### Task description
Exactly as they appear, copy the lines from the start of the entries below to the line containing "rewrite Z.ldiff_spec, Z.lor_spec.", both ends included.

── Data shown ──

(* ===== verification/PagingWords.v ===== *)
(** * Entries, tables and walks

    Arithmetic of the words in the tables of [Paging], the walk through them as steps from a
    table to a table, and what an address space shows: the word that a page is mapped with. *)
From Stdlib Require Import ZArith Lia List Bool.
From stdpp Require Import base tactics list gmap.
From S2P Require Import Prelude HashTable PageFlags Paging.
Import ListNotations.
Local Open Scope Z_scope.

(** ** Pages and flags in a word *)

Definition is_page (p : Z) : Prop := p mod 4096 = 0 /\ 0 < p < 2 ^ 63.
Definition is_flags (F : Z) : Prop := Z.land F FLAG_MASK = F.

Lemma mask_bits i : 0 <= i -> Z.testbit FLAG_MASK i = (i <? 12) || (i =? 63).
Proof.
  intros Hi. change FLAG_MASK with (Z.lor (Z.ones 12) (2 ^ 63)).
  rewrite Z.lor_spec, Z.testbit_ones_nonneg, Z.pow2_bits_eqb by lia. by rewrite (Z.eqb_sym 63).
Qed.

Lemma page_mask p : is_page p -> Z.land p FLAG_MASK = 0.
Proof.
  intros [Hp Hr]. apply Z.bits_inj_iff'. intros i Hi. rewrite Z.land_spec, mask_bits, Z.bits_0 by done.
  destruct (Z.ltb_spec i 12).
  - assert (Z.testbit p i = false) as ->; [|done]. rewrite <- (Z.mod_pow2_bits_low p 12 i) by lia.
    change (2 ^ 12) with 4096. by rewrite Hp, Z.bits_0.
  - destruct (Z.eqb_spec i 63) as [->|]; [|by rewrite andb_false_r].
    rewrite (in_word_testbit_high 63 p 63); [done|unfold in_word; lia..].
Qed.

Lemma mask_flags f p : is_flags f -> Z.land p FLAG_MASK = 0 -> Z.land p f = 0.
Proof. intros Hf Hp. by rewrite <- Hf, (Z.land_comm f), Z.land_assoc, Hp, Z.land_0_l. Qed.

Lemma entry_has p F f : is_page p -> is_flags f -> has (Z.lor p F) f = has F f.
Proof. intros Hp Hf. unfold has. by rewrite Z.land_lor_distr_l, (mask_flags f p Hf (page_mask p Hp)), Z.lor_0_l. Qed.

Lemma entry_page p F : is_page p -> is_flags F -> PAGE_GET_PHYSICAL_ADDRESS (Z.lor p F) = p.
Proof.
  intros Hp HF. unfold PAGE_GET_PHYSICAL_ADDRESS. pose proof (page_mask p Hp) as Hm.
  apply Z.bits_inj_iff'. intros i Hi. rewrite Z.ldiff_spec, Z.lor_spec.
  apply (f_equal (fun z => Z.testbit z i)) in Hm, HF. rewrite Z.land_spec in Hm, HF. rewrite Z.bits_0 in Hm.
  destruct (Z.testbit p i), (Z.testbit F i), (Z.testbit FLAG_MASK i); done.
Qed.

Lemma entry_flags_of p F : is_page p -> is_flags F -> PAGE_GET_FLAGS (Z.lor p F) = F.
Proof.
  intros Hp HF. unfold PAGE_GET_FLAGS. by rewrite Z.land_lor_distr_l, (page_mask p Hp), HF, Z.lor_0_l.
Qed.

Lemma set_flags_has e F f : is_flags f -> has (PAGE_SET_FLAGS e F) f = has F f.
Proof.
  intros Hf. unfold PAGE_SET_FLAGS, has. rewrite Z.land_lor_distr_l.
  rewrite (mask_flags f (Z.ldiff e FLAG_MASK) Hf); [by rewrite Z.lor_0_l|].
  apply Z.bits_inj_iff'. intros i Hi. rewrite Z.land_spec, Z.ldiff_spec, Z.bits_0.
  by destruct (Z.testbit e i), (Z.testbit FLAG_MASK i).
Qed.

Lemma set_flags_page e F : is_flags F -> PAGE_GET_PHYSICAL_ADDRESS (PAGE_SET_FLAGS e F) = PAGE_GET_PHYSICAL_ADDRESS e.
Proof.
  intros HF. unfold PAGE_GET_PHYSICAL_ADDRESS, PAGE_SET_FLAGS. apply Z.bits_inj_iff'. intros i Hi.
  rewrite !Z.ldiff_spec, Z.lor_spec, Z.ldiff_spec.
  apply (f_equal (fun z => Z.testbit z i)) in HF. rewrite Z.land_spec in HF.
  by destruct (Z.testbit e i), (Z.testbit F i), (Z.testbit FLAG_MASK i).
Qed.

Lemma set_flags_flags e F : is_flags F -> PAGE_GET_FLAGS (PAGE_SET_FLAGS e F) = F.
Proof.
  intros HF. unfold PAGE_GET_FLAGS, PAGE_SET_FLAGS. apply Z.bits_inj_iff'. intros i Hi.
  rewrite !Z.land_spec, Z.lor_spec, Z.ldiff_spec.
  apply (f_equal (fun z => Z.testbit z i)) in HF. rewrite Z.land_spec in HF.
  by destruct (Z.testbit e i), (Z.testbit F i), (Z.testbit FLAG_MASK i).
Qed.

(** To set a bit changes neither the page nor the other bits. *)
Lemma or_has e f f' : Z.land f f' = 0 -> has (Z.lor e f) f' = has e f'.
Proof. intros Hf. unfold has. by rewrite Z.land_lor_distr_l, Hf, Z.lor_0_r. Qed.

Lemma or_page e f : is_flags f -> PAGE_GET_PHYSICAL_ADDRESS (Z.lor e f) = PAGE_GET_PHYSICAL_ADDRESS e.
Proof.
  intros HF. unfold PAGE_GET_PHYSICAL_ADDRESS. apply Z.bits_inj_iff'. intros i Hi. rewrite !Z.ldiff_spec, Z.lor_spec.
  apply (f_equal (fun z => Z.testbit z i)) in HF. rewrite Z.land_spec in HF.
  by destruct (Z.testbit e i), (Z.testbit f i), (Z.testbit FLAG_MASK i).
Qed.

Lemma toFlags_flags flags b : is_flags (toFlags flags b).
Proof.
  unfold is_flags, toFlags, add_if.
  destruct (has flags KernelMode), (has flags Write), (has flags WriteCombine), (has flags CacheDisable), (has flags Execute),
    (has flags Swapped), (has flags CopyOnWrite), (has flags Shared); destruct b; try reflexivity;
    destruct (has flags WriteThrough), (has flags Accessed), (has flags Dirty), (has flags ClearDirty); reflexivity.
Qed.

(** An entry for a table is present unless a swapped page was asked for. *)
Lemma table_flags_of flags : has flags Swapped = false ->
  is_flags (table_flags (toFlags flags false)) /\ has (table_flags (toFlags flags false)) PAGE_PRESENT = true /\
  has (table_flags (toFlags flags false)) PAGE_2MB = false.
Proof.
  intros Hs. unfold is_flags, toFlags, add_if. rewrite Hs.
  destruct (has flags KernelMode), (has flags Write), (has flags WriteCombine), (has flags CacheDisable), (has flags Execute),
    (has flags CopyOnWrite), (has flags Shared); split_and!; reflexivity.
Qed.

(** ** Addresses of entries *)

Lemma entry_inj t t' i i' : t mod 4096 = 0 -> t' mod 4096 = 0 -> 0 <= i < 512 -> 0 <= i' < 512 ->
  TABLE_ENTRY t i = TABLE_ENTRY t' i' -> t = t' /\ i = i'.
Proof. unfold TABLE_ENTRY. intros. zlia. Qed.

Lemma index_range x n : 0 <= Z.land (Z.shiftr x n) 0x1FF < 512.
Proof. change 0x1FF with (Z.ones 9). rewrite Z.land_ones by lia. apply Z.mod_pos_bound. lia. Qed.

Lemma pml4_range va : 0 <= PML4_INDEX va < 512. Proof. apply index_range. Qed.
Lemma pdpt_range va : 0 <= PAGE_DIRECTORY_POINTER_INDEX va < 512. Proof. apply index_range. Qed.
Lemma pd_range va : 0 <= PAGE_DIRECTORY_INDEX va < 512. Proof. apply index_range. Qed.
Lemma pt_range va : 0 <= PAGE_TABLE_INDEX va < 512. Proof. apply index_range. Qed.
Create HintDb paging.
#[export] Hint Resolve pml4_range pdpt_range pd_range pt_range : paging.

(** The programs' half below, and the last entry of the kernel's half. *)
Definition user_va (va : Z) : Prop := 0 <= va < 2 ^ 47.
Definition kernel_va (va : Z) : Prop := 2 ^ 64 - 2 ^ 39 <= va < 2 ^ 64.

Definition indices (va : Z) : list Z :=
  [PML4_INDEX va; PAGE_DIRECTORY_POINTER_INDEX va; PAGE_DIRECTORY_INDEX va; PAGE_TABLE_INDEX va].

Lemma indices_div va :
  indices va = [va / 2 ^ 39 mod 512; va / 2 ^ 30 mod 512; va / 2 ^ 21 mod 512; va / 2 ^ 12 mod 512].
Proof.
  unfold indices, PML4_INDEX, PAGE_DIRECTORY_POINTER_INDEX, PAGE_DIRECTORY_INDEX, PAGE_TABLE_INDEX.
  change 0x1FF with (Z.ones 9). by rewrite !Z.land_ones, !Z.shiftr_div_pow2 by lia.
Qed.

Lemma user_index va : user_va va -> PML4_INDEX va < 256.
Proof. pose proof (indices_div va) as [= -> _ _ _]. unfold user_va. change (2 ^ 39) with 549755813888. intros. zlia. Qed.

Lemma kernel_index va : kernel_va va -> PML4_INDEX va = 511.
Proof. pose proof (indices_div va) as [= -> _ _ _]. unfold kernel_va. change (2 ^ 39) with 549755813888. intros. zlia. Qed.

Lemma indices_inj va va' : user_va va \/ kernel_va va -> user_va va' \/ kernel_va va' ->
  indices va = indices va' <-> va / 4096 = va' / 4096.
Proof.
  intros Hv Hv'. rewrite !indices_div. unfold user_va, kernel_va in *.
  change (2 ^ 39) with (2 ^ 12 * 134217728). change (2 ^ 30) with (2 ^ 12 * 262144). change (2 ^ 21) with (2 ^ 12 * 512).
  change (2 ^ 12) with 4096. rewrite <- !Z.div_div by lia.
  assert (forall x, 0 <= x < 2 ^ 47 \/ 2 ^ 64 - 4096 * 134217728 <= x < 2 ^ 64 ->
    let y := x / 4096 in 0 <= y < 2 ^ 35 \/ 2 ^ 52 - 134217728 <= y < 2 ^ 52) as H by (intros x Hx y; subst y; zlia).
  change (2 ^ 39) with (4096 * 134217728) in *.
  apply H in Hv, Hv'. clear H. cbv zeta in *. revert Hv Hv'. generalize (va / 4096) (va' / 4096). intros y y' Hy Hy'.
  split; [|by intros ->]. intros [= H1 H2 H3 H4]. zlia.
Qed.

(** ** Walks *)

(** The table below an entry of a table of a level. *)
Definition child (w : mem) (level : nat) (t i : Z) : option Z :=
  let e := w (TABLE_ENTRY t i) in
  if has e PAGE_PRESENT && negb ((level =? 2)%nat && has e PAGE_2MB) then Some (PAGE_GET_PHYSICAL_ADDRESS e) else None.

Definition page_table (w : mem) (pml4 va : Z) : option Z :=
  t1 ← child w 0 pml4 (PML4_INDEX va);
  t2 ← child w 1 t1 (PAGE_DIRECTORY_POINTER_INDEX va);
  child w 2 t2 (PAGE_DIRECTORY_INDEX va).

(** The word of a page of 4KB, 0 if there is none. *)
Definition walk_word (w : mem) (pml4 va : Z) : Z :=
  match page_table w pml4 va with Some t => w (TABLE_ENTRY t (PAGE_TABLE_INDEX va)) | None => 0 end.

(** An address in a page of 2MB. *)
Definition walk_big (w : mem) (pml4 va : Z) : bool :=
  match (t1 ← child w 0 pml4 (PML4_INDEX va); child w 1 t1 (PAGE_DIRECTORY_POINTER_INDEX va)) with
  | Some t2 => let e := w (TABLE_ENTRY t2 (PAGE_DIRECTORY_INDEX va)) in has e PAGE_PRESENT && has e PAGE_2MB
  | None => false
  end.

(** What a space shows. *)
Definition view (m : Machine) (s : nat) (va : Z) : Z :=
  match spaces m !! s with Some v => walk_word (memory m) (m_PhysicalPML4 v) va | None => 0 end.
Definition big_page (m : Machine) (s : nat) (va : Z) : bool :=
  match spaces m !! s with Some v => walk_big (memory m) (m_PhysicalPML4 v) va | None => false end.

(** A word of a page that can be asked for: mapped or swapped out. *)
Definition known (e : Z) : bool := has e PAGE_PRESENT || has e PAGE_SWAPPED.

Lemma child_present w l t i : l <> 2%nat ->
  child w l t i = if has (w (TABLE_ENTRY t i)) PAGE_PRESENT then Some (PAGE_GET_PHYSICAL_ADDRESS (w (TABLE_ENTRY t i))) else None.
Proof. intros Hl. unfold child. destruct (Nat.eqb_spec l 2); [done|]. by rewrite andb_true_r. Qed.

(** The walk of the code is the one through the tables. *)
Lemma getPageTableEntry_walk w pml4 va :
  getPageTableEntry w pml4 va =
    t ← page_table w pml4 va;
    if known (w (TABLE_ENTRY t (PAGE_TABLE_INDEX va))) then Some (TABLE_ENTRY t (PAGE_TABLE_INDEX va)) else None.
Proof.
  unfold getPageTableEntry, page_table, known. rewrite child_present by done.
  destruct (has _ PAGE_PRESENT) eqn:H1; [|done]. cbn - [child TABLE_ENTRY]. rewrite child_present by done.
  destruct (has (w (TABLE_ENTRY (PAGE_GET_PHYSICAL_ADDRESS _) (PAGE_DIRECTORY_POINTER_INDEX va))) PAGE_PRESENT) eqn:H2; [|done].
  cbn - [child TABLE_ENTRY]. unfold child. cbn [Nat.eqb andb].
  destruct (has (w (TABLE_ENTRY (PAGE_GET_PHYSICAL_ADDRESS _) (PAGE_DIRECTORY_INDEX va))) PAGE_PRESENT) eqn:H3; [|done].
  destruct (has _ PAGE_2MB); [done|]. cbn - [TABLE_ENTRY].
  by destruct (has (w (TABLE_ENTRY (PAGE_GET_PHYSICAL_ADDRESS _) (PAGE_TABLE_INDEX va))) PAGE_PRESENT), (has _ PAGE_SWAPPED).
Qed.

Lemma getPageTableEntry_word w pml4 va e :
  getPageTableEntry w pml4 va = Some e -> w e = walk_word w pml4 va /\ known (walk_word w pml4 va) = true.
Proof.
  rewrite getPageTableEntry_walk. unfold walk_word. destruct (page_table w pml4 va) as [t|]; [|done]. cbn.
  destruct (known _) eqn:Hk; [|done]. by intros [= <-].
Qed.

Lemma walk_mapped_word w pml4 va : walk_big w pml4 va = false ->
  walk_mapped w pml4 va = has (walk_word w pml4 va) PAGE_PRESENT.
Proof.
  unfold walk_big, walk_mapped, walk_word, page_table. rewrite child_present by done.
  destruct (has _ PAGE_PRESENT) eqn:H1; [|done]. cbn - [child TABLE_ENTRY]. rewrite child_present by done.
  destruct (has (w (TABLE_ENTRY (PAGE_GET_PHYSICAL_ADDRESS _) (PAGE_DIRECTORY_POINTER_INDEX va))) PAGE_PRESENT) eqn:H2; [|done].
  cbn - [child TABLE_ENTRY]. unfold child. cbn [Nat.eqb andb].
  destruct (has (w (TABLE_ENTRY (PAGE_GET_PHYSICAL_ADDRESS _) (PAGE_DIRECTORY_INDEX va))) PAGE_PRESENT) eqn:H3; [|done].
  by cbn - [TABLE_ENTRY]; intros ->.
Qed.

(** A walk reads the entries of three tables. *)
Lemma page_table_ext w w' pml4 va :
  child w 0 pml4 (PML4_INDEX va) = child w' 0 pml4 (PML4_INDEX va) ->
  (forall t1, child w 0 pml4 (PML4_INDEX va) = Some t1 ->
    child w 1 t1 (PAGE_DIRECTORY_POINTER_INDEX va) = child w' 1 t1 (PAGE_DIRECTORY_POINTER_INDEX va)) ->
  (forall t1 t2, child w 0 pml4 (PML4_INDEX va) = Some t1 -> child w 1 t1 (PAGE_DIRECTORY_POINTER_INDEX va) = Some t2 ->
    child w 2 t2 (PAGE_DIRECTORY_INDEX va) = child w' 2 t2 (PAGE_DIRECTORY_INDEX va)) ->
  page_table w pml4 va = page_table w' pml4 va.
Proof.
  intros H1 H2 H3. unfold page_table. rewrite <- H1. destruct (child w 0 pml4 _) as [t1|] eqn:E1; [|done]. cbn.
  rewrite <- (H2 t1) by done. destruct (child w 1 t1 _) as [t2|] eqn:E2; [|done]. cbn. by apply (H3 t1).
Qed.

───

### Task result
(* ===== verification/PagingWords.v ===== *)
(** * Entries, tables and walks

    Arithmetic of the words in the tables of [Paging], the walk through them as steps from a
    table to a table, and what an address space shows: the word that a page is mapped with. *)
From Stdlib Require Import ZArith Lia List Bool.
From stdpp Require Import base tactics list gmap.
From S2P Require Import Prelude HashTable PageFlags Paging.
Import ListNotations.
Local Open Scope Z_scope.

(** ** Pages and flags in a word *)

Definition is_page (p : Z) : Prop := p mod 4096 = 0 /\ 0 < p < 2 ^ 63.
Definition is_flags (F : Z) : Prop := Z.land F FLAG_MASK = F.

Lemma mask_bits i : 0 <= i -> Z.testbit FLAG_MASK i = (i <? 12) || (i =? 63).
Proof.
  intros Hi. change FLAG_MASK with (Z.lor (Z.ones 12) (2 ^ 63)).
  rewrite Z.lor_spec, Z.testbit_ones_nonneg, Z.pow2_bits_eqb by lia. by rewrite (Z.eqb_sym 63).
Qed.

Lemma page_mask p : is_page p -> Z.land p FLAG_MASK = 0.
Proof.
  intros [Hp Hr]. apply Z.bits_inj_iff'. intros i Hi. rewrite Z.land_spec, mask_bits, Z.bits_0 by done.
  destruct (Z.ltb_spec i 12).
  - assert (Z.testbit p i = false) as ->; [|done]. rewrite <- (Z.mod_pow2_bits_low p 12 i) by lia.
    change (2 ^ 12) with 4096. by rewrite Hp, Z.bits_0.
  - destruct (Z.eqb_spec i 63) as [->|]; [|by rewrite andb_false_r].
    rewrite (in_word_testbit_high 63 p 63); [done|unfold in_word; lia..].
Qed.

Lemma mask_flags f p : is_flags f -> Z.land p FLAG_MASK = 0 -> Z.land p f = 0.
Proof. intros Hf Hp. by rewrite <- Hf, (Z.land_comm f), Z.land_assoc, Hp, Z.land_0_l. Qed.

Lemma entry_has p F f : is_page p -> is_flags f -> has (Z.lor p F) f = has F f.
Proof. intros Hp Hf. unfold has. by rewrite Z.land_lor_distr_l, (mask_flags f p Hf (page_mask p Hp)), Z.lor_0_l. Qed.

Lemma entry_page p F : is_page p -> is_flags F -> PAGE_GET_PHYSICAL_ADDRESS (Z.lor p F) = p.
Proof.
  intros Hp HF. unfold PAGE_GET_PHYSICAL_ADDRESS. pose proof (page_mask p Hp) as Hm.
  apply Z.bits_inj_iff'. intros i Hi. rewrite Z.ldiff_spec, Z.lor_spec.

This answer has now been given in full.